Activity:
In the records that follow, find the line with "if Ascii.eqb c sep then Some"; from there, retype every line exactly through the line with "(** [strings.Join(elems, sep)]. *)", which also belongs to the answer.
[[ Materials provided, beginning ]]
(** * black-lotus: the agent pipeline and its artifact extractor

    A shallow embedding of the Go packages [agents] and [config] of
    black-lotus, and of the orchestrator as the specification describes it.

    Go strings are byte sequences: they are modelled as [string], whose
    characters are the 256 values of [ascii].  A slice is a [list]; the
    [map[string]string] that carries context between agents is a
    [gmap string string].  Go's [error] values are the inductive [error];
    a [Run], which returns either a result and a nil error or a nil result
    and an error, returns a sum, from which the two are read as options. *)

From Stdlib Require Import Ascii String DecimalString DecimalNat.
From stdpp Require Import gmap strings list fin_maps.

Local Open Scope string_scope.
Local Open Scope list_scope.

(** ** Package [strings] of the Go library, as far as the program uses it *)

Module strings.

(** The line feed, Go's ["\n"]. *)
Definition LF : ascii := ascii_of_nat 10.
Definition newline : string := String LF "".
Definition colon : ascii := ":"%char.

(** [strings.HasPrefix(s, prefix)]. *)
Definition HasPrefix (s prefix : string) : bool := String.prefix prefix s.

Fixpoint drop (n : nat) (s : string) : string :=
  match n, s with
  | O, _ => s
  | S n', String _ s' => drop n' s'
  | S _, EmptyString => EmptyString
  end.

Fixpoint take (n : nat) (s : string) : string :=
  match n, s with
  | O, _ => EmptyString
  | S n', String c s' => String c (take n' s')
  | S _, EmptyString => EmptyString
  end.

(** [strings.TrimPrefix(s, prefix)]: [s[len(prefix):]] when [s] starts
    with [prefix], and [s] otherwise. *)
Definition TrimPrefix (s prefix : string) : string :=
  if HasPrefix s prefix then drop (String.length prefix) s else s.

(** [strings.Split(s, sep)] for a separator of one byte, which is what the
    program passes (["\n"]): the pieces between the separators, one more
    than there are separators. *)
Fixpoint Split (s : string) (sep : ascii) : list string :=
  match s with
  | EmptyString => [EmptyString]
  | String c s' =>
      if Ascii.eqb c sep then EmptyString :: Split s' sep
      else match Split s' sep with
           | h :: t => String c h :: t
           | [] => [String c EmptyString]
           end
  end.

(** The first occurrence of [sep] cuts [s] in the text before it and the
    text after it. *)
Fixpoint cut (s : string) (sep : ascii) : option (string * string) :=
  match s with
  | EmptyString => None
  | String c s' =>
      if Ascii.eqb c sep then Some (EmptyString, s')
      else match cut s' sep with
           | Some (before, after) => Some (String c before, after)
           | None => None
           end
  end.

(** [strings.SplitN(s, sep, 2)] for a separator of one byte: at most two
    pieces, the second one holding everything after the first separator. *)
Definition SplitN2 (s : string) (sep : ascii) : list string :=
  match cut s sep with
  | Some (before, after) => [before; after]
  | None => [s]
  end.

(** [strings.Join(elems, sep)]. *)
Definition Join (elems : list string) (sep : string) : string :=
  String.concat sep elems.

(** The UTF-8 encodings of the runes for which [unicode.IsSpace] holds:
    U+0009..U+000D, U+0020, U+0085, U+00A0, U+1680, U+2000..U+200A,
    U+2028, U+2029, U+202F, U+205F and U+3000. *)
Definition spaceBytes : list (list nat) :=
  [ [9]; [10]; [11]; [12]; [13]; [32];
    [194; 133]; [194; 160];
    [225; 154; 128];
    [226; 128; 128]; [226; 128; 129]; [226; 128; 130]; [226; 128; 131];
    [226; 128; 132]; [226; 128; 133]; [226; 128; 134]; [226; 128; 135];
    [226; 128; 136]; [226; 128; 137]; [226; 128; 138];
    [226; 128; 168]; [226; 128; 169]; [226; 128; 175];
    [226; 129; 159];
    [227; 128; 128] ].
[[ Materials provided, end ]]
Problem solution:
      if Ascii.eqb c sep then Some (EmptyString, s')
      else match cut s' sep with
           | Some (before, after) => Some (String c before, after)
           | None => None
           end
  end.

(** [strings.SplitN(s, sep, 2)] for a separator of one byte: at most two
    pieces, the second one holding everything after the first separator. *)
Definition SplitN2 (s : string) (sep : ascii) : list string :=
  match cut s sep with
  | Some (before, after) => [before; after]
  | None => [s]
  end.

(** [strings.Join(elems, sep)]. *)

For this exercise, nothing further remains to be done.